3. Shifting paradigm in child and adolescent health

In 2000, scientific and clinical research groups were formed to create an agenda for the fifth major revision of the Diagnostic and Statistical Manual of Mental Disorders (DSM-5) [33]. These groups generated hundreds of white papers, monographs, and journal articles that provided the psychiatric field with a summary of the state of the science relevant to psychiatric diagnosis and faults within the current research in order to fortify knowledge in those fields. In 2005, the DSM-5 Task Force was commissioned by the American Psychiatric Association (APA) to start revisions from the 1994 published DSM-4. The Task Force was also aided by 13 different work groups tasked with focusing on various disorder areas. Despite the great advances in neuroscience and genetic research during the last 20 years, there are still too few reliable genetic or other biomarkers that can reliably guide the diagnosis of psychiatric disorders. The diagnostic criteria in the DSM-5 is a concept of neurodevelopmental disorders, such as intellectual disability, communication disorders, autism spectrum disorders, attention-deficit/hyperactivity disorder, specific learning disorders, and motor disorders. As a diagnostic tool, the DSM considers different disorders as distinct entities. However, from the diagnostic perspective, such disorders do not classify neatly within their boundaries as the DSM would want it. As an alternative tool for diagnosis and research into psychiatric disorders, the U.S. National Institute of Mental Health (NIMH) introduced the Research Domain Criteria (RDoC) project. This new project strives to create an experimental classification system that can provide a first step toward precision medicine for mental disorders [34]. The RDoC stems from the Research Diagnostic Criteria (RDC), created in the 1970s in response to the problems in diagnosis that the field of psychiatry experienced as it emerged from the shadow psychological domination [35]. In the RDoC, five main “domains”—Negative Valence Systems, Positive Valence Systems, Cognitive Systems, Systems for Social Processes, Arousal/Regulatory Systems—reflect a brain system in which functioning is impaired, to different degrees, in difference psychiatric conditions [36, 37].

The RDoC framework strives to free researchers and investigators from the rigid classification system of the DSM and pursue research questions in psychopathology that take advantage of burgeoning knowledge of complex behaviors and how these relate to specific aspects of brain activity [38]. It provides a set of guidelines for evaluating the strength of hypotheses relating clinical symptoms or impairments to dimensions of behavioral functioning and neural systems. The future of the RDoC is undetermined but will depend on how well the diagnostic system can direct clinicians to concise and effective treatment or prevention strategies for each individual patient [38]. The RDoC approach to clinical research of child and adolescent psychopathology contributes to the understanding of development as an aspect of the heterogeneity within DSM disorders and commonalities across seemingly disparate disorders. Incorporating the RDoC as a diagnostic tool in this area of clinical research promises to be fruitful avenue of research into the root causes and manifestations of mental illness, eventually leading to more precise and patient-specific treatments [39].
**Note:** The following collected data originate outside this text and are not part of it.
(** X18. The turtle of the player is always oriented along a heading of
    [0, 360) with at most ten decimals of a degree, which [heading()] reads
    back as it is: the fresh turtle of [Player.create] heads to 0, putting
    the player at its start does not turn it, and every update turns it to
    the rounded result of [towards].  So it is in every game that the
    constructor returns, and in every game that follows from it by frame
    ticks, timer firings and clicks. *)
Theorem player_turtle_heading_stays_exact :
  forall (w h lvl : Z) (rnd : Random) (evs : list Event),
    0 <= w -> 0 <= h -> w <> 1 -> h <> 1 ->
    exists g g',
      TurtleAdventureGame_init w h lvl rnd = Ok g /\
      run evs g = Ok (tt, g') /\
      heading (player_turtle (player g)) = 0%R /\
      turtle_wf (player_turtle (player g')) /\
      exists a : R,
        (0 <= a < 360)%R /\ exact10 a /\
        heading (player_turtle (player g')) = a /\
        orient_x (player_turtle (player g')) = cos (radians a) /\
        orient_y (player_turtle (player g')) = sin (radians a).
Proof.
  intros w h lvl rnd evs Hw Hh Hw1 Hh1.
  destruct (init_ok w h lvl rnd Hw Hh Hw1 Hh1)
    as (g1 & _ & Einit & Hwf & Hgen).
  assert (Ht : player_turtle (player (player_placed g1))
               = mkTurtle 50 (IZR (screen_height g1 / 2)) 1 0).
  { destruct Hgen as (_ & _ & _ & Hp & _).
    unfold player_placed. cbn [player set_player]. rewrite Hp. reflexivity. }
  assert (Hwft : turtle_wf (player_turtle (player (player_placed g1))))
    by (rewrite Ht; apply turtle_wf_east).
  destruct (for_each_inv Event
              (fun g0 => Game_wf g0 /\ turtle_wf (player_turtle (player g0)))
              (fun _ _ => True) (fun _ => I) (fun _ _ _ _ _ => I) evs step)
    with (g := player_placed g1) as (g' & Er & [_ Hwf'] & _).
  - intros ev g0 _ Hg0. apply step_turtle. exact Hg0.
  - split; assumption.
  - exists (player_placed g1), g'.
    split; [exact Einit|]. split; [exact Er|]. split.
    + rewrite Ht. apply heading_exact; cbn [orient_x orient_y].
      * lra.
      * exists 0. lra.
      * replace (radians 0) with 0%R by (unfold radians; lra).
        symmetry. apply cos_0.
      * replace (radians 0) with 0%R by (unfold radians; lra).
        symmetry. apply sin_0.
    + split; [exact Hwf'|].
      destruct Hwf' as (a & Ha & Hex & Hx & Hy).
      exists a. split; [exact Ha|]. split; [exact Hex|].
      split; [apply heading_exact; assumption|]. auto.
Qed.
(** C10: take a call whose optional argument [k] is left out ([None])
    and the same call with [k] set to the empty string.  The two run
    alike, event for event and with the same result, and no request of
    the second carries the key [k]. *)
Theorem blank_filter_same_as_omitted (c c' : tool_call) (k : string) :
  tool_name c = tool_name c' →
  kwargs c' !! k = Some PyNone →
  kwargs c = <[k := PyStr ""]> (kwargs c') →
  invoke w c = invoke w c' ∧
  ∀ req, req ∈ requests (trace (invoke w c)) → req_params req !! k = None.
Proof.
  intros Hname Hk Hargs.
  destruct (blank_argument c c' k Hname Hk Hargs) as [Hin Heq].
  split; [done|]. intros req Hreq.
  destruct (tool_filters c k Hin) as (ep & ps & Hinv & Hsup).
  destruct (truthy (opt_str (CONGRESS_API_KEY w))) eqn:Hw.
  - destruct (tool_request c ep ps k Hw Hinv (filter_not_credential k Hin))
      as (req' & Hreq' & Hlook).
    rewrite Hreq' in Hreq. apply list_elem_of_singleton in Hreq as ->.
    rewrite Hlook. destruct Hsup as [Hnone|(v & Hv & Ht & _)]; [done|].
    rewrite Hargs, lookup_insert_eq in Hv. by injection Hv as <-.
  - rewrite Hinv, unconfigured_short_circuit in Hreq by done.
    by apply elem_of_nil in Hreq.
Qed.

End CatalogFacts.

(** ** Start-up *)

(** C2, amended: without a credential in the environment (absent or
    empty) start-up is fatal.  The module body prints its error line and
    raises [RuntimeError]; the process never serves a tool call. *)
Theorem startup_requires_credential (environ : gmap string string) :
  truthy (opt_str (environ !! "CONGRESS_API_KEY")) = false →
  main environ =
    Failed ["Error: CONGRESS_API_KEY environment variable not set."]
      (ExceptionOf "RuntimeError"
         "CONGRESS_API_KEY environment variable must be set to make API requests").
Proof. intros H. unfold main, load_module. by rewrite H. Qed.

(** ** Where the code departs from a universal reading *)

(** C1 as stated fails: a caller's own ["api_key"] entry is the value
    sent, not the configured credential. *)
Lemma caller_api_key_overrides_credential :
  ¬ (∀ (w : world) (endpoint : string) (params : option (gmap string pyval))
       (key : string) (req : request),
       CONGRESS_API_KEY w = Some key → key ≠ "" →
       req ∈ requests (trace (make_congress_request w endpoint params)) →
       req_params req !! "api_key" = Some (PyStr key)).
Proof.
  intros H.
  pose (w := demo_world (Some "CONFIGURED") (Responded ok_response)).
  pose (params := Some ({[ "api_key" := PyStr "SPOOFED" ]} : gmap string pyval)).
  specialize (H w "/bill" params "CONFIGURED" (build_request w "/bill" params)
                eq_refl).
  assert (req_params (build_request w "/bill" params) !! "api_key"
          = Some (PyStr "SPOOFED")) as Hsent by (vm_compute; reflexivity).
  rewrite H in Hsent; [discriminate Hsent | discriminate |].
  rewrite one_request by reflexivity. apply list_elem_of_here.
Qed.

(** C2 as stated fails: with an empty environment the process does not
    reach the point where it would serve calls. *)
Lemma startup_without_credential_is_fatal :
  ¬ (∀ environ : gmap string string,
       environ !! "CONGRESS_API_KEY" = None →
       ∃ printed key,
         main environ = Serving printed key ∧
         "Warning: Server is running without CONGRESS_API_KEY set." ∈ printed ∧
         ∀ (w : world) (c : tool_call),
           CONGRESS_API_KEY w = key →
           result (invoke w c) = Returned not_configured).
Proof.
  intros H. destruct (H ∅ (lookup_empty _)) as (printed & key & Hmain & _).
  discriminate Hmain.
Qed.


(** ** The theorems at concrete inputs *)

Lemma api_key_always_sent_witness :
  configured (demo_world (Some "CONFIGURED") (Responded ok_response)) ∧
  ∃ req,
    requests (trace (make_congress_request
                       (demo_world (Some "CONFIGURED") (Responded ok_response))
                       "/bill" None)) = [req] ∧
    is_Some (req_params req !! "api_key") ∧
    (supplied None "api_key" = None →
       req_params req !! "api_key" = Some (PyStr "CONFIGURED")) ∧
    (∀ v, supplied None "api_key" = Some v →
       req_params req !! "api_key" = Some v).
Proof.
  split; [reflexivity|].
  apply (api_key_always_sent
           (demo_world (Some "CONFIGURED") (Responded ok_response)) "/bill" None).
  reflexivity.
Defined.


Lemma undecodable_error_body_escapes_witness :
  result (make_congress_request
            (demo_world (Some "CONFIGURED") (Responded undecodable_response))
            "/bill/117/hr/3076" None) =
  Propagated
    (ExceptionOf "UnicodeDecodeError"
       "'utf-8' codec can't decode byte 0xe8 in position 3: invalid continuation byte").
Proof.
  rewrite (undecodable_error_body_escapes
             (demo_world (Some "CONFIGURED") (Responded undecodable_response))
             "/bill/117/hr/3076" None undecodable_response
             "UnicodeDecodeError"
             "'utf-8' codec can't decode byte 0xe8 in position 3: invalid continuation byte");
    reflexivity.
Defined.

Lemma get_bill_details_scenario_witness :
  get_bill_details (demo_world (Some "CONFIGURED") (Responded ok_response))
    117 "hr" 3076 =
  {| trace :=
       [PrintRequest "https://api.congress.gov/v3/bill/117/hr/3076" None;
        Get {| req_url := "https://api.congress.gov/v3/bill/117/hr/3076";
               req_headers := {[ "Accept" := "application/json";
                                 "User-Agent" := "codex/1.0" ]};
               req_params := {[ "api_key" := PyStr "CONFIGURED" ]};
               req_timeout := 30 |}];
     result := Returned "{}" |}.
Proof.
  destruct (get_bill_details_scenario
              (demo_world (Some "CONFIGURED") (Responded ok_response))
              "CONFIGURED") as [_ H]; [reflexivity | discriminate |].
  apply (H ok_response); reflexivity.
Defined.

Lemma unset_credential_short_circuits_witness :
  invoke (demo_world None (Responded ok_response))
    (call_get_bill_details 117 "hr" 3076) =
  {| trace := []; result := Returned not_configured |}.
Proof.
  apply (unset_credential_short_circuits
           (demo_world None (Responded ok_response)) eq_refl).
Defined.

Lemma omitted_filter_not_sent_witness :
  ∃ req,
    requests (trace (invoke
                       (demo_world (Some "CONFIGURED") (Responded ok_response))
                       (call_list_bills (Some 50) (Some 0) None None None)))
      = [req] ∧
    req_params req !! "sort" = None.
Proof.
  apply (omitted_filter_not_sent
           (demo_world (Some "CONFIGURED") (Responded ok_response))
           (call_list_bills (Some 50) (Some 0) None None None) "sort").
  - reflexivity.
  - unfold filter_names. do 2 apply list_elem_of_further. apply list_elem_of_here.
  - vm_compute. reflexivity.
Defined.

Lemma flags_sent_as_lowercase_text_witness :
  ∃ req,
    requests (trace (invoke
                       (demo_world (Some "CONFIGURED") (Responded ok_response))
                       (call_list_members (Some 100) (Some 0) None None
                          (Some true))))
      = [req] ∧
    req_params req !! "currentMember" = Some (PyStr "true").
Proof.
  destruct (flags_sent_as_lowercase_text
              (demo_world (Some "CONFIGURED") (Responded ok_response))
              (call_list_members (Some 100) (Some 0) None None (Some true))
              "currentMember")
    as (req & Hreq & Htrue & _).
  - reflexivity.
  - unfold flag_names. apply list_elem_of_here.
  - exists req. split; [exact Hreq|]. apply Htrue. vm_compute. reflexivity.
Defined.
4. Early life programming as target for prevention of child and adolescent

Behavioral and emotional mental disorders with a high prevalence frequently commence in childhood or adolescence. With some respect, the fetal origins of adult disease models explain the associations between undernutrition of the fetus and an increased risk of cardiovascular disease, diabetes, and metabolic syndrome in later life [40]. This model has been expanded to include events beginning prior to conception as well as early postnatal life [41]. Three main classes of prenatal exposure were investigated in the late 1990s for a range of general health outcomes: lifestyle factors, maternal mental health, which covers antenatal stress, anxiety, and depression, and teratogenic and neurotoxic exposures to specific toxins found in substance abuse, environmental toxins, and prescription medication [42]. Recent human epidemiological and animal studies indicate that stressful experiences in utero or during early life may increase the risk of neurological and psychiatric disorders, arguably via altered epigenetic regulation. Altered epigenetic regulation may potentially influence fetal endocrine programming and brain development across several generations, resulting in the added attention paid to possible transgenerational effects of stress. Based on existing evidence, it would be possible that prenatal stress, as an epigenetic factor, may become one of the most powerful influences on mental health in later life [43]. Epidemiological studies suggested that gestational exposures to environmental factors such as stress are strongly associated with an increased incidence of neurodevelopmental disorders, including attention-deficit hyperactivity disorder (ADHD), schizophrenia, autism spectrum disorders (ASD), and depression [4447]. There is growing evidence from human studies showing that early exposures to lifestyle factors and maternal mental health are predictive of child behavioral, emotional, and learning outcomes. Already a number of successful programs have been developed, such as nurse visitation in the perinatal period [48]. Recent emerging evidence shows that current interventions aiming to prevent postnatal depression in women are beneficial and effective not only for women with depression but also for those suffering from anxiety and high stress disorders [4951].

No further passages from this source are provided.